Given the inherent risk associated with the clinical development of a novel FGS agent, a large fraction of clinical-stage studies use targeting moieties with known in vivo properties [9]. Most common are therapeutic antibodies, which are widely repurposed for FGS since their tumor targeting capabilities have been established in the treatment setting and dye conjugation has little effect on binding specificity and biodistribution. These pharmacological observations are primarily attributed to the minimal size and structural change in the immunoconjugate relative to the native antibody. The slow elimination of these macromolecules from the body is also well-characterized, as are potential off-target effects. Thus, intraoperative imaging with therapeutic antibodies comes with a level of understanding that reduces translational risk. Low molecular weight agents such as peptides and small molecules are another class of targeting moieties with high binding affinity that could offer important molecularly-driven FGS capabilities. Due to their smaller size, these agents are rapidly cleared from the body and non-target tissues surrounding the tumor (usually within hours), thus making them particularly well-suited for surgical workflows and clinical imaging at lower total doses (i.e., a few milligrams) compared to antibodies [6]. Indeed, the feasibility and benefits of FGS drug development derived from low molecular weight agents has been showcased by pafolacianine, which consists of a chemically modified analog of an essential vitamin (i.e., folate) for fluorescence imaging. However, the dye conjugation strategy (discussed elsewhere [10,11]) must be carefully considered in order to retain the desirable pharmacological properties of the ligand since the fluorophore is often comparable in size to the native ligand.

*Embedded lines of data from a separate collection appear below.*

(** The second loop: the table holds exactly the groups of two, in both
    directions.  [f] is the colour of a position; groups of different
    colours share no position. *)
Lemma foldl_connect_spec (f : pos → color) (d : color_groups) :
  NoDup d.*1 →
  (∀ c l, (c, l) ∈ d → NoDup l ∧ ∀ p, p ∈ l → f p = c) →
  ∀ p q, foldl connect ∅ d !! p = Some q
         ↔ ∃ c, (c, [p; q]) ∈ d ∨ (c, [q; p]) ∈ d.
Proof.
  induction d as [|[c0 l0] d IH] using rev_ind; intros Hkeys Hgroups p q.
  { simpl. rewrite lookup_empty. split; [done|].
    intros (c & [?%elem_of_nil|?%elem_of_nil]); done. }
  rewrite fmap_app in Hkeys. apply NoDup_app in Hkeys as (Hkeys & Hfresh & _).
  assert (Hd : ∀ c l, (c, l) ∈ d → NoDup l ∧ ∀ p, p ∈ l → f p = c).
  { intros c l Hin. apply Hgroups, elem_of_app. by left. }
  assert (Hlast : NoDup l0 ∧ ∀ p, p ∈ l0 → f p = c0).
  { apply Hgroups, elem_of_app. right. by left. }
  assert (Hother : ∀ c l r, (c, l) ∈ d → r ∈ l → r ∉ l0).
  { intros c l r Hin Hr Hr0. apply (Hfresh c).
    - apply list_elem_of_fmap. by exists (c, l).
    - destruct (Hd _ _ Hin) as [_ Hc]. destruct Hlast as [_ Hc0].
      rewrite <- (Hc r Hr), (Hc0 r Hr0). by left. }
  specialize (IH Hkeys Hd). rewrite foldl_snoc.
  assert (Hskip : (∀ p1 p2, l0 ≠ [p1; p2]) →
            foldl connect ∅ d !! p = Some q
            ↔ ∃ c, (c, [p; q]) ∈ d ++ [(c0, l0)] ∨ (c, [q; p]) ∈ d ++ [(c0, l0)]).
  { intros Hshape. rewrite IH. split.
    - intros (c & [?|?]); exists c; [left|right]; apply elem_of_app; by left.
    - intros (c & [Hin|Hin]); apply elem_of_app in Hin as [Hin|Hin];
        try (apply list_elem_of_singleton in Hin; simplify_eq;
             by destruct (Hshape _ _ eq_refl));
        exists c; [by left|by right]. }
  unfold connect. simpl.
  destruct l0 as [|p1 [|p2 [|p3 l0]]]; try (apply Hskip; done).
  destruct Hlast as [Hnd _].
  assert (Hne : p1 ≠ p2).
  { apply NoDup_cons in Hnd as [Hnd _]. intros ->. apply Hnd. by left. }
  rewrite !lookup_insert_Some, IH. split.
  - intros [[-> ->]|[Hp2 [[-> ->]|[Hp1 (c & Hc)]]]].
    + exists c0. right. apply elem_of_app. right. by left.
    + exists c0. left. apply elem_of_app. right. by left.
    + exists c. destruct Hc; [left|right]; apply elem_of_app; by left.
  - intros (c & [Hin|Hin]); apply elem_of_app in Hin as [Hin|Hin].
    + right. assert (Hp : p ∉ [p1; p2]) by (apply (Hother c [p; q]); [done|by left]).
      split; [intros ->; apply Hp; by right; left|]. right.
      split; [intros ->; apply Hp; by left|]. exists c. by left.
    + apply list_elem_of_singleton in Hin. simplify_eq. right. split; [done|].
      by left.
    + right.
      assert (Hp : p ∉ [p1; p2])
        by (apply (Hother c [q; p]); [done|by right; left]).
      split; [intros ->; apply Hp; by right; left|]. right.
      split; [intros ->; apply Hp; by left|]. exists c. by right.
    + apply list_elem_of_singleton in Hin. simplify_eq. by left.
Qed.
(** * Nictiz-R4-QA: the QA entry point ([entrypoint.py])

    A shallow embedding of the three classes of the QA tooling entry point
    and the properties of its specification:

    - [Printer]: routes output to the terminal and, when a web socket is set
      and open, to the socket with ANSI colour codes rewritten to HTML;
    - [FileCollection]: resolves the named glob patterns of the
      configuration to lists of files, either the changed files only or all;
    - [StepExecutor]: runs the requested steps on the resolved files and
      reports the outcome.

    Part I holds the embedding, Part II the lemmas and theorems.

    Modelling conventions.
    - A Python [str] is the Rocq [string] of its UTF-8 encoding: a
      character is one byte below 128 or a lead byte with its continuation
      bytes ([utf8_head]); the characters the code names are all of one
      byte.
    - A Python [dict] whose iteration order matters (the configuration
      mappings) is an association list in insertion order; the file
      collection itself, which is only ever indexed by key, is a [gmap].
    - Exceptions are values of [exn]; a computation that can raise returns
      [result]; the state reached when the exception is raised is kept.
    - The collaborators (the file system seen through [glob], git, the
      subprocesses, [mkstemp]) are parameters: functions of the current
      set of files. *)

From Stdlib Require Import Ascii String NArith ZArith Bool.
From stdpp Require Import base option list gmap strings fin_maps.

Open Scope string_scope.
Open Scope list_scope.
Open Scope Z_scope.

(** String concatenation unfolds on a known first character. *)
#[local] Arguments String.append !s1 s2 : simpl nomatch.

(* ===================================================================== *)
(** * Part I: the embedding                                               *)
(* ===================================================================== *)

(** ** Python preliminaries *)

(** The escape character, [\x1b] (written [\033] in some literals). *)
Definition ESC : ascii := "027"%char.

(** The newline character, [\n]. *)
Definition NL : ascii := "010"%char.
(** * pynq.lib.rgbled: the RGB LED driver

    A shallow embedding of [src/pynq/lib/rgbled.py].  The class keeps three
    class attributes ([_mmio], [_rgbleds_val], [_rgbleds_start_index]) that
    every instance shares, and each instance owns [index], [_offset] and
    [_val].  Methods are written in a state-and-exception monad over the
    whole store (class attributes plus the objects allocated so far), so
    that a raise keeps whatever had been assigned before it. *)

From Stdlib Require Import ZArith Lia Bool.
From stdpp Require Import base option strings list gmap.

Local Open Scope Z_scope.

(** ** Python values and exceptions *)

Module Py.

(** The exceptions the driver can meet. *)
Inductive exn :=
| ValueError (msg : string)
| KeyError (key : string)
| TypeError
| AttributeError.

Inductive result (A : Type) :=
| Ok (a : A)
| Raise (e : exn).
Arguments Ok {A} a.
Arguments Raise {A} e.

(** An [int], or one of the floats [float("inf")] and [-float("inf")]:
    the only numbers [_rgbleds_start_index] and the shift can hold. *)
Inductive num :=
| Int (z : Z)
| Inf
| NegInf.

(** [i < n] for an int [i]. *)
Definition int_lt (i : Z) (n : num) : bool :=
  match n with
  | Int z => i <? z
  | Inf => true
  | NegInf => false
  end.

(** [i - n] for an int [i]. *)
Definition int_sub (i : Z) (n : num) : num :=
  match n with
  | Int z => Int (i - z)
  | Inf => NegInf
  | NegInf => Inf
  end.

(** [n * 3]. *)
Definition mul3 (n : num) : num :=
  match n with
  | Int z => Int (z * 3)
  | Inf => Inf
  | NegInf => NegInf
  end.

(** [a << n]: a float count is a [TypeError], a negative one a
    [ValueError]; Python ints do not wrap. *)
Definition lshift (a : Z) (n : num) : result Z :=
  match n with
  | Int k => if k <? 0 then Raise (ValueError "negative shift count")
             else Ok (Z.shiftl a k)
  | _ => Raise TypeError
  end.

(** [a >> n]. *)
Definition rshift (a : Z) (n : num) : result Z :=
  match n with
  | Int k => if k <? 0 then Raise (ValueError "negative shift count")
             else Ok (Z.shiftr a k)
  | _ => Raise TypeError
  end.

(** [c in range(8)] for an int [c]. *)
Definition in_range8 (c : Z) : bool := (0 <=? c) && (c <? 8).

End Py.

Import Py.

(** ** The register accessor *)

(** Modelled from the spec: the class [pynq.MMIO] is not part of this
    module.  The spec describes it as a memory-mapped register accessor
    bound to a base address and a span size, whose [write(byteOffset, value)]
    stores a register-width value at [base + byteOffset] and completes
    immediately.  The accessor keeps the stores it performed, newest first. *)
Record MMIO := {
  base_addr : Z;
  span : Z;
  stores : list (Z * Z)
}.

Definition MMIO_new (base length : Z) : MMIO :=
  {| base_addr := base; span := length; stores := [] |}.

Definition MMIO_write (m : MMIO) (offset value : Z) : MMIO :=
  {| base_addr := base_addr m; span := span m;
     stores := (offset, value) :: stores m |}.
(** * basestatus-processor: feed ingestion and event summarization

    A shallow embedding of [src/utils.js] ([processBatch], [processEvent])
    and of the three Express handlers of [src/index.js]
    ([/summarize-event], [/process-events], [/process-feeds]).

    The JavaScript is asynchronous and talks to three collaborators: the
    Supabase datastore, the RSS parser and the Anthropic client.  The
    embedding threads a [World] (the two tables, the response object [res]
    and a chronological trace of external calls and log lines) through a
    small monad with exceptions; what the collaborators answer in one run
    is fixed by an [Env].

    Conventions of the embedding:
    - [utils.js] names the clients [supabase] and [anthropic] without
      declaring them; they are taken to be the clients [index.js] creates.
    - A Supabase request settles with a [{ data, error }] pair and never
      rejects, which is how the sources read its answers; the RSS parser
      and the Anthropic client reject.
    - The members of one [Promise.all] are laid out in the trace one after
      the other, in the order of the array, and before what the caller does
      next.  For the upserts of one batch the trace keeps apart the moment
      a request leaves and the moment it settles.
    - The table [service_events] is a list of typed rows; an update sets the
      named columns on the rows its filter selects, or is refused.
    - A loop that the sources bound by an index is given [fuel]: running out
      of it is the result [Diverge]. *)

From Stdlib Require Import String Ascii DecimalString.
From Stdlib Require Import List ZArith Lia Bool Arith PeanoNat.
Import ListNotations.
Open Scope string_scope.
Open Scope list_scope.
Open Scope Z_scope.

Set Implicit Arguments.
Set Warnings "-register-all".

(** ** JavaScript values *)

(** The result of [JSON.parse].  Numbers are restricted to integers, which
    is what the column [accumulated_time_minutes] holds. *)
Inductive json : Type :=
| JNull
| JBool (b : bool)
| JNum (n : Z)
| JStr (s : string)
| JArr (l : list json)
| JObj (m : list (string * json)).

(** [!v] is false exactly on the truthy values. *)
Definition truthy (v : json) : bool :=
  match v with
  | JNull => false
  | JBool b => b
  | JNum n => negb (n =? 0)
  | JStr s => negb (String.eqb s "")
  | JArr _ => true
  | JObj _ => true
  end.

Definition nat_to_string (n : nat) : string :=
  NilZero.string_of_uint (Nat.to_uint n).

Definition Z_to_string (z : Z) : string :=
  NilZero.string_of_int (Z.to_int z).

Fixpoint index_from {A : Type} (k : nat) (l : list A) : list (string * A) :=
  match l with
  | [] => []
  | x :: l' => (nat_to_string k, x) :: index_from (S k) l'
  end.

Fixpoint chars (s : string) : list json :=
  match s with
  | EmptyString => []
  | String c s' => JStr (String c EmptyString) :: chars s'
  end.
(** * NSIS target of electron-builder: model and verified properties

    Shallow embedding of
    [packages/app-builder-lib/src/targets/nsis/NsisTarget.ts] and of the
    [installApplicationFiles] macro of the installer template, followed by
    the properties proved about them. *)

From Stdlib Require Import String Ascii List ZArith NArith Lia Bool.
From Stdlib.Strings Require Import Byte.
From Stdlib Require DecimalString.
Import ListNotations.

Local Open Scope list_scope.
Local Open Scope string_scope.

(* ===================================================================== *)
(** * JavaScript values used by the target *)
(* ===================================================================== *)

Module Js.

(** An optional boolean property ([boolean | undefined]). *)
Definition obool := option bool.

(** [x === true] *)
Definition is_true (x : obool) : bool :=
  match x with Some true => true | _ => false end.

(** [x === false] *)
Definition is_false (x : obool) : bool :=
  match x with Some false => true | _ => false end.

(** [x !== false] *)
Definition not_false (x : obool) : bool := negb (is_false x).

(** Truthiness of an optional boolean: [if (x)]. *)
Definition truthy (x : obool) : bool := is_true x.

(** Truthiness of an optional string: [null], [undefined] and the empty
    string are falsy. *)
Definition truthy_str (x : option string) : bool :=
  match x with Some (String _ _) => true | _ => false end.

(** [a || b] on optional strings. *)
Definition or_str (a b : option string) : option string :=
  if truthy_str a then a else b.

(** [String.prototype.startsWith], as a prefix test. *)
Fixpoint startsWith (p s : string) : bool :=
  match p with
  | EmptyString => true
  | String a p' =>
      match s with
      | EmptyString => false
      | String b s' => Ascii.eqb a b && startsWith p' s'
      end
  end.

(** [String.prototype.includes]. *)
Fixpoint includes (s needle : string) : bool :=
  startsWith needle s
  || match s with
     | EmptyString => false
     | String _ s' => includes s' needle
     end.

(** [String.prototype.endsWith]. *)
Fixpoint endsWith (s suffix : string) : bool :=
  String.eqb s suffix
  || match s with
     | EmptyString => false
     | String _ s' => endsWith s' suffix
     end.

(** Upper-casing of the ASCII letters; the strings it is applied to here
    are hexadecimal digits. *)
Definition upper_ascii (c : ascii) : ascii :=
  let n := N_of_ascii c in
  if ((97 <=? n) && (n <=? 122))%N then ascii_of_N (n - 32) else c.

Fixpoint toUpperCase (s : string) : string :=
  match s with
  | EmptyString => EmptyString
  | String c s' => String (upper_ascii c) (toUpperCase s')
  end.

End Js.

(* ===================================================================== *)
(** * Node's [Buffer]: the base64 and hex encodings *)
(* ===================================================================== *)

Module Buffer.

(** A buffer is a list of bytes. *)
Definition t := list byte.

(** Low eight bits of a number, as a byte. *)
Definition byte_of_N (n : N) : byte :=
  match Byte.of_N (n mod 256) with
  | Some b => b
  | None => x00
  end.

An alternative strategy for developing new FGS agents with potentially higher translational efficiency [12] is to use clinically approved radiopharmaceuticals as model systems. Over the last two decades, radiopharmaceutical development has increasingly focused on improving diagnostic accuracy by designing agents with high target selectivity [13]. Biomarkers expressed on cancer cells, blood vessels, and the associated microenvironment have been identified as ideal targets due to their overexpression relative to healthy tissues. Accordingly, targeting agents have been developed using well-established preclinical characterization methods that include quantitative measurements of binding affinity, target selectivity, and biodistribution [14]. Since the whole-body biodistribution of radiopharmaceuticals is already known via non-invasive PET imaging, the on-target (i.e., tumor) and off-target uptake of a fluorescent analog could also be reasonably approximated [13]. Furthermore, the clearance mechanisms of a radiopharmaceutical will strongly influence feasibility of use in certain sites (i.e., liver) and the time required after injection to achieve meaningful contrast. These findings, in combination with the application of clinically relevant animal models, have led to the growing use of radiopharmaceutical platforms as foundational pieces for developing FGS agents.